Led along by the solid, and able hands of drummers T Roy D and Nium Charmed, this album lumbers along at its own speeds, in its own ways like a Twilight Zone; never predictable but always making sense, changing speeds along the way, echoing a diverse blend of albums such as Husker du's Zen Arcade, Sonic Youths Daydream Nation, The Stooges Fun House, Johnny Cash's the Blue Train, Nam June Paik 1958-1979, and with just a hint of metal, in a range akin to Goth country punker Johnny Dowd- but all his own.
Calling upon its listener to, "be a person- not a demographic..." the album has a lot to say in humorous and clever words and phrases: "casebook: the anti-social networking group", doctor, you're so powerful", "You really weren't the king of anything", "I thought when I was young the twenty-first century was going to be fun.", and "Avatards", rising to the climactic last word- from the incendiary live performance of UFO Abduction.
Adam Fogarty
Adam is not an Omaha Big Fish/Small ponder.
CORNFIELD SAVAGES 4/16/2009 (review)
This is the companion CD or sequel to “It got Too Deep!”
More varieties of music and sarcastic lyrics mark this 20th release from Jim Jacobi/Crap Detectors pointing out flaws in our system and things screwed up in modern society.

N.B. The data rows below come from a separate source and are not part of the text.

Lemma merge1_remap_label_Ok out_labels prefix tid dry_run counts cl bw lab fs r fs' :
  Merge1.remap_label out_labels prefix tid dry_run (counts, cl, bw) lab fs = Ok (r, fs') ->
  r = (counts, cl, bw) \/
  exists text,
    let st := remap_lines (Merge2.append_line tid) tid
                (RemapState [] counts bw) (splitlines text) in
    r = (class_counts st, S cl, bbox_written st).
Proof.
  unfold Merge1.remap_label. intros H.
  apply bind_Ok_inv in H as (f & fs1 & _ & H).
  destruct f; [|unfold ret in H; injection H as <- _; by left].
  apply bind_Ok_inv in H as (u1 & fs2 & _ & H).
  apply bind_Ok_inv in H as (text & fs3 & _ & H).
  apply bind_Ok_inv in H as (u2 & fs4 & _ & H).
  unfold ret in H. injection H as <- _. right. exists text. simpl.
  by rewrite (remap_lines_ext _ _ tid (merge1_append_is_merge2 tid)).
Qed.

Lemma merge2_remap_label_Ok out_labels prefix tid dry_run counts cl bw lab fs r fs' :
  Merge2.remap_label out_labels prefix tid dry_run (counts, cl, bw) lab fs = Ok (r, fs') ->
  exists text,
    let st := remap_lines (Merge2.append_line tid) tid
                (RemapState [] counts bw) (splitlines text) in
    r = (class_counts st, S cl, bbox_written st).
Proof.
  unfold Merge2.remap_label. intros H.
  apply bind_Ok_inv in H as (u1 & fs2 & _ & H).
  apply bind_Ok_inv in H as (text & fs3 & _ & H).
  apply bind_Ok_inv in H as (u2 & fs4 & _ & H).
  unfold ret in H. injection H as <- _. by exists text.
Qed.

Lemma merge1_process_split_tally ds split oi ol prefix tid counts dry_run fs
    ci cl bx counts' fs' :
  Merge1.process_split ds split oi ol prefix tid counts dry_run fs
    = Ok ((ci, cl, bx, counts'), fs') ->
  counts_total counts' = counts_total counts + bx.
Proof.
  unfold Merge1.process_split. intros H.
  apply bind_Ok_inv in H as (ie & fs1 & _ & H).
  apply bind_Ok_inv in H as (image_files & fs2 & _ & H).
  apply bind_Ok_inv in H as (le & fs3 & _ & H).
  apply bind_Ok_inv in H as (label_files & fs4 & _ & H).
  apply bind_Ok_inv in H as (n & fs5 & _ & H).
  apply bind_Ok_inv in H as ([[c1 c2] c3] & fs6 & Hloop & H).
  unfold ret in H. injection H as _ _ <- <- _.
  apply (foldM_inv _ (fun s => counts_total s.1.1 = counts_total counts + s.2))
    in Hloop; [done | | simpl; lia].
  intros [[cc l] w] lab fs7 s' fs8 _ Hs Hstep. simpl in Hs.
  apply merge1_remap_label_Ok in Hstep as [->|[text ->]]; [done|]. simpl.
  pose proof (remap_lines_tally tid (RemapState [] cc w) (splitlines text)) as Ht.
  simpl in Ht. lia.
Qed.

Lemma merge2_process_split_tally ds k oi ol prefix tid counts dry_run fs
    ci cl bx counts' fs' :
  Merge2.process_split ds k oi ol prefix tid counts dry_run fs
    = Ok ((ci, cl, bx, counts'), fs') ->
  counts_total counts' = counts_total counts + bx.
Proof.
  unfold Merge2.process_split. intros H.
  apply bind_Ok_inv in H as (dirs & fs1 & _ & H).
  destruct dirs.1 as [images_dir|];
    [|unfold ret in H; injection H as _ _ <- <- _; lia].
  apply bind_Ok_inv in H as (imgs & fs2 & _ & H).
  apply bind_Ok_inv in H as (n & fs3 & _ & H).
  destruct dirs.2 as [labels_dir|];
    [|unfold ret in H; injection H as _ _ <- <- _; lia].
  apply bind_Ok_inv in H as (lbls & fs4 & _ & H).
  apply bind_Ok_inv in H as ([[c1 c2] c3] & fs5 & Hloop & H).
  unfold ret in H. injection H as _ _ <- <- _.
  apply (foldM_inv _ (fun s => counts_total s.1.1 = counts_total counts + s.2))
    in Hloop; [done | | simpl; lia].
  intros [[cc l] w] lab fs7 s' fs8 _ Hs Hstep. simpl in Hs.
  apply merge2_remap_label_Ok in Hstep as [text ->]. simpl.
  pose proof (remap_lines_tally tid (RemapState [] cc w) (splitlines text)) as Ht.
  simpl in Ht. lia.
Qed.

(** ** The aggregates returned by [merge] *)

Lemma stats_boxes_record (stats : gmap string (gmap string split_stats))
    ds inner split v :
  stats !! ds = Some inner -> inner !! split = None ->
  stats_boxes (alter (insert split v) ds stats) = stats_boxes stats + boxes v.
Proof.
  intros Hds Hsplit.
  assert (alter (insert split v) ds stats = <[ds := <[split := v]> inner]> stats) as ->.
  { apply map_eq. intros k. destruct (decide (k = ds)) as [->|Hne].
    - by rewrite lookup_alter_eq, lookup_insert_eq, Hds.
    - by rewrite lookup_alter_ne, lookup_insert_ne. }
  unfold stats_boxes.
  pose proof (total_of_insert (total_of boxes) stats ds (<[split := v]> inner)) as H.
  rewrite Hds in H. simpl in H.
  rewrite (total_of_insert_fresh boxes inner split v Hsplit) in H. lia.
Qed.

Lemma stats_boxes_open (stats : gmap string (gmap string split_stats)) ds :
  stats !! ds = None -> stats_boxes (<[ds := ∅]> stats) = stats_boxes stats.
Proof.
  intros H. unfold stats_boxes. rewrite total_of_insert_fresh by done.
  by rewrite total_of_empty.
Qed.

Lemma merge1_splits_consistent ds_name ds_path out prefix tid dry_run splits :
  NoDup splits ->
  forall stats counts tot fs r fs' inner,
    consistent (stats, counts, tot) ->
    stats !! ds_name = Some inner ->
    (forall s, s ∈ splits -> inner !! s = None) ->
    foldM (Merge1.merge_split ds_name ds_path out prefix tid dry_run)
      (stats, counts, tot) splits fs = Ok (r, fs') ->
    consistent r /\ dom r.1.1 = dom stats.
Proof.
  induction 1 as [|s splits Hs Hnd IH]; intros stats counts tot fs r fs' inner Hc Hin Hfree H;
    simpl in H.
  - unfold ret in H. by injection H as <- _.
  - apply bind_Ok_inv in H as ([[stats1 counts1] tot1] & fs1 & Hstep & H).
    unfold Merge1.merge_split in Hstep.
    apply bind_Ok_inv in Hstep as ([[[ci cl] bx] counts'] & fs2 & Hps & Hret).
    unfold ret in Hret. injection Hret as <- <- <- <-.
    apply merge1_process_split_tally in Hps.
    destruct Hc as [Hc1 Hc2]. simpl in Hc1, Hc2.
    eapply IH in H as [Hr Hdom].
    + split; [exact Hr|]. rewrite Hdom. apply dom_alter_L.
    + split; simpl.
      * rewrite (stats_boxes_record stats ds_name inner s) by
          (done || apply Hfree, list_elem_of_here). simpl. lia.
      * lia.
    + by rewrite lookup_alter_eq, Hin.
    + intros s' Hs'. rewrite lookup_insert_ne; [|by intros ->].
      by apply Hfree, list_elem_of_further.
Qed.

Lemma merge1_dataset_consistent root out dry_run stats counts tot ds_name tid fs r fs' :
  consistent (stats, counts, tot) ->
  stats !! ds_name = None ->
  Merge1.merge_dataset root out dry_run (stats, counts, tot) (ds_name, tid) fs
    = Ok (r, fs') ->
  consistent r /\ dom r.1.1 ⊆ {[ds_name]} ∪ dom stats.
Proof.
  intros Hc Hfresh H. unfold Merge1.merge_dataset in H.
  apply bind_Ok_inv in H as (e & fs1 & _ & H).
  destruct e; cbn [negb] in H.
  - eapply merge1_splits_consistent in H as [Hr Hdom].
    + split; [done|]. rewrite Hdom, dom_insert_L. done.
    + unfold SPLITS. compute_done.
    + destruct Hc as [Hc1 Hc2]. split; simpl in *; [|done].
      by rewrite stats_boxes_open.
    + apply lookup_insert_eq.
    + intros s _. apply lookup_empty.
  - unfold ret in H. injection H as <- _. split; [done|]. simpl. set_solver.
Qed.

Lemma merge1_datasets_consistent root out dry_run datasets :
  NoDup datasets.*1 ->
  forall acc fs r fs',
    consistent acc ->
    (forall n, n ∈ datasets.*1 -> acc.1.1 !! n = None) ->
    foldM (Merge1.merge_dataset root out dry_run) acc datasets fs = Ok (r, fs') ->
    consistent r.
Proof.
  induction datasets as [|[ds_name tid] datasets IH]; intros Hnd acc fs r fs' Hc Hfresh H;
    simpl in H.
  - unfold ret in H. by injection H as <- _.
  - apply NoDup_cons in Hnd as [Hn Hnd]. destruct acc as [[stats counts] tot].
    apply bind_Ok_inv in H as (acc1 & fs1 & Hstep & H).
    apply merge1_dataset_consistent in Hstep as [Hc1 Hdom];
      [|done|apply Hfresh, list_elem_of_here].
    eapply IH in H; [done | done | done |].
    intros n Hin. apply not_elem_of_dom. intros Hd. apply Hdom in Hd.
    apply elem_of_union in Hd as [Hd|Hd].
    + apply elem_of_singleton in Hd as ->. done.
    + apply elem_of_dom in Hd. simpl in Hfresh.
      rewrite (Hfresh n) in Hd by (by apply list_elem_of_further). by destruct Hd.
Qed.

Lemma merge2_splits_consistent ds_path out prefix dry_run keys :
  NoDup (Merge2.key_name <$> keys) ->
  forall stats counts tot fs r fs' inner,
    consistent (stats, counts, tot) ->
    stats !! name ds_path = Some inner ->
    (forall k, k ∈ keys -> inner !! Merge2.key_name k = None) ->
    foldM (Merge2.merge_split ds_path out prefix dry_run)
      (stats, counts, tot) keys fs = Ok (r, fs') ->
    consistent r /\ dom r.1.1 = dom stats.
Proof.
  induction keys as [|k keys IH]; intros Hnd stats counts tot fs r fs' inner Hc Hin Hfree H;
    simpl in H.
  - unfold ret in H. by injection H as <- _.
  - rewrite fmap_cons in Hnd. apply NoDup_cons in Hnd as [Hk Hnd].
    apply bind_Ok_inv in H as ([[stats1 counts1] tot1] & fs1 & Hstep & H).
    unfold Merge2.merge_split in Hstep.
    apply bind_Ok_inv in Hstep as ([[[ci cl] bx] counts'] & fs2 & Hps & Hret).
    unfold ret in Hret. injection Hret as <- <- <- <-.
    apply merge2_process_split_tally in Hps.
    destruct Hc as [Hc1 Hc2]. simpl in Hc1, Hc2.
    eapply IH in H as [Hr Hdom]; [| done | | |].
    + split; [exact Hr|]. rewrite Hdom. apply dom_alter_L.
    + split; simpl.
      * rewrite (stats_boxes_record stats (name ds_path) inner (Merge2.key_name k)) by
          (done || apply Hfree, list_elem_of_here). simpl. lia.
      * lia.
    + by rewrite lookup_alter_eq, Hin.
    + intros k' Hk'. rewrite lookup_insert_ne.
      * by apply Hfree, list_elem_of_further.
      * intros E. apply Hk. rewrite E. by apply list_elem_of_fmap_2.
Qed.

Lemma merge2_dataset_consistent out dry_run stats counts tot ds_path fs r fs' :
  consistent (stats, counts, tot) ->
  stats !! name ds_path = None ->
  Merge2.merge_dataset out dry_run (stats, counts, tot) ds_path fs = Ok (r, fs') ->
  consistent r /\ dom r.1.1 ⊆ {[name ds_path]} ∪ dom stats.
Proof.
  intros Hc Hfresh H. unfold Merge2.merge_dataset in H.
  eapply merge2_splits_consistent in H as [Hr Hdom].
  - split; [done|]. rewrite Hdom, dom_insert_L. done.
  - simpl. compute_done.
  - destruct Hc as [Hc1 Hc2]. split; simpl in *; [|done].
    by rewrite stats_boxes_open.
  - apply lookup_insert_eq.
  - intros s _. apply lookup_empty.
Qed.

Lemma merge2_datasets_consistent out dry_run datasets :
  NoDup (name <$> datasets) ->
  forall acc fs r fs',
    consistent acc ->
    (forall d, d ∈ datasets -> acc.1.1 !! name d = None) ->
    foldM (Merge2.merge_dataset out dry_run) acc datasets fs = Ok (r, fs') ->
    consistent r.
Proof.
  induction datasets as [|d datasets IH]; intros Hnd acc fs r fs' Hc Hfresh H;
    simpl in H.
  - unfold ret in H. by injection H as <- _.
  - rewrite fmap_cons in Hnd. apply NoDup_cons in Hnd as [Hn Hnd].
    destruct acc as [[stats counts] tot].
    apply bind_Ok_inv in H as (acc1 & fs1 & Hstep & H).
    apply merge2_dataset_consistent in Hstep as [Hc1 Hdom];
      [|done|apply Hfresh, list_elem_of_here].
    eapply IH in H; [done | done | done |].
    intros d' Hin. apply not_elem_of_dom. intros Hd. apply Hdom in Hd.
    apply elem_of_union in Hd as [Hd|Hd].
    + apply elem_of_singleton in Hd. apply Hn. rewrite <- Hd.
      by apply list_elem_of_fmap_2.
    + apply elem_of_dom in Hd. simpl in Hfresh.
      rewrite (Hfresh d') in Hd by (by apply list_elem_of_further). by destruct Hd.
Qed.

Lemma consistent_start : consistent (∅, ∅, 0).
Proof.
  split; simpl; unfold stats_boxes, counts_total; by rewrite total_of_empty.
Qed.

“Not every song is a serious rant against the system. In fact, underlying almost every track is a subtle sense of irony that the listener must pay close attention to in order to appreciate. Jacobi is actually quite funny. Combined with his unmistakable message of “f**k the system”, his style is original and genuine.”Cornfield savages” is another slap-in-the-face example of Jacobi’s punk rock power and endless pursuit of true independence in every sense of the word.” Kyle Eustice Omaha weekly April 29th 2009
Liner notes from “It Got Too Deep!” by Jello Biafra
“One of my few decent high skool experiences was American Literature class with Mr. Burns. He actually liked intelligent students, and encouraged me to write actual opinions on his assignments instead of parroting another book report. When he asked the class why Tom Sawyer was viewed as an American hero, I wrote it was because he lied, and manipulated people to get what he wanted. Watergate era or not, Mr. Burns told me I was the most cynical person he’d ever known; yet I’m told he cited my Sawyer essay to later classes, long before I mutated into Jello Biafra.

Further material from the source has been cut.